#### DATA FOR ANALYSIS
(** * TraderLens-AI (Tradl AI): news pipeline, retrieval ranking and dashboard state

    A shallow embedding of the algorithms this repository documents and
    ships:

    - the dashboard's toggle handlers ([toggleBookmark], [toggleUpvote] of
      the React [App] component);
    - the deduplication check [check_duplicate];
    - the stock-impact mapping [map_impact] with its [IMPACT_TYPES] table;
    - the query-time ranking [rank_results];
    - the sentiment guard of [analyze] and [analyze_sentiment];
    - the LLM failure recovery of the query path;
    - the query analysis (entity detection and intent).

    Python and JavaScript numbers that carry similarities, confidences and
    scores are exact rationals ([Q]) where only their values and bounds
    matter, and binary64 floats where rounding decides the result: the
    order [rank_results] returns and the number on the impact ring.
    Counters are integers ([Z]), a Python [str] is its list of code
    points, and Python dicts with a fixed key set are records.

    The first part holds the embedding, module by module; the second part
    holds the properties, in modules named after the ones they are about. *)

From Stdlib Require Import ZArith QArith Qminmax Lqa Lia Bool List Permutation Sorted.
From Stdlib Require Import Ascii String Qround DecimalString.
From Stdlib Require Import Floats.
From stdpp Require Import base gmap sets strings.

Import ListNotations.

Local Open Scope Z_scope.

#[local] Set Warnings "-clear-no-such-hyp,-inexact-float".

(* ===================================================================== *)
(** * Dashboard state: bookmarks and upvotes *)
(* ===================================================================== *)

Module Dashboard.

(** The slice of the [App] component's state the toggle handlers touch:
    [bookmarks] and [userUpvotes] are [Set<string>], [upvotes] is a
    [Record<string, number>].  Counts are produced by
    [Math.floor(Math.random() * 50) + 5] and moved by one, so they are
    integers. *)
Record AppState : Type := mkAppState {
  bookmarks   : gset string;
  upvotes     : gmap string Z;
  userUpvotes : gset string
}.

#### EXERCISE PROMPT
Among the lines above, repeat exactly those from the line with "the React [App] component);" to the line with "- the sentiment", counting both ends.

#### SOLUTION TO THE EXERCISE
      the React [App] component);
    - the deduplication check [check_duplicate];
    - the stock-impact mapping [map_impact] with its [IMPACT_TYPES] table;
    - the query-time ranking [rank_results];
    - the sentiment guard of [analyze] and [analyze_sentiment];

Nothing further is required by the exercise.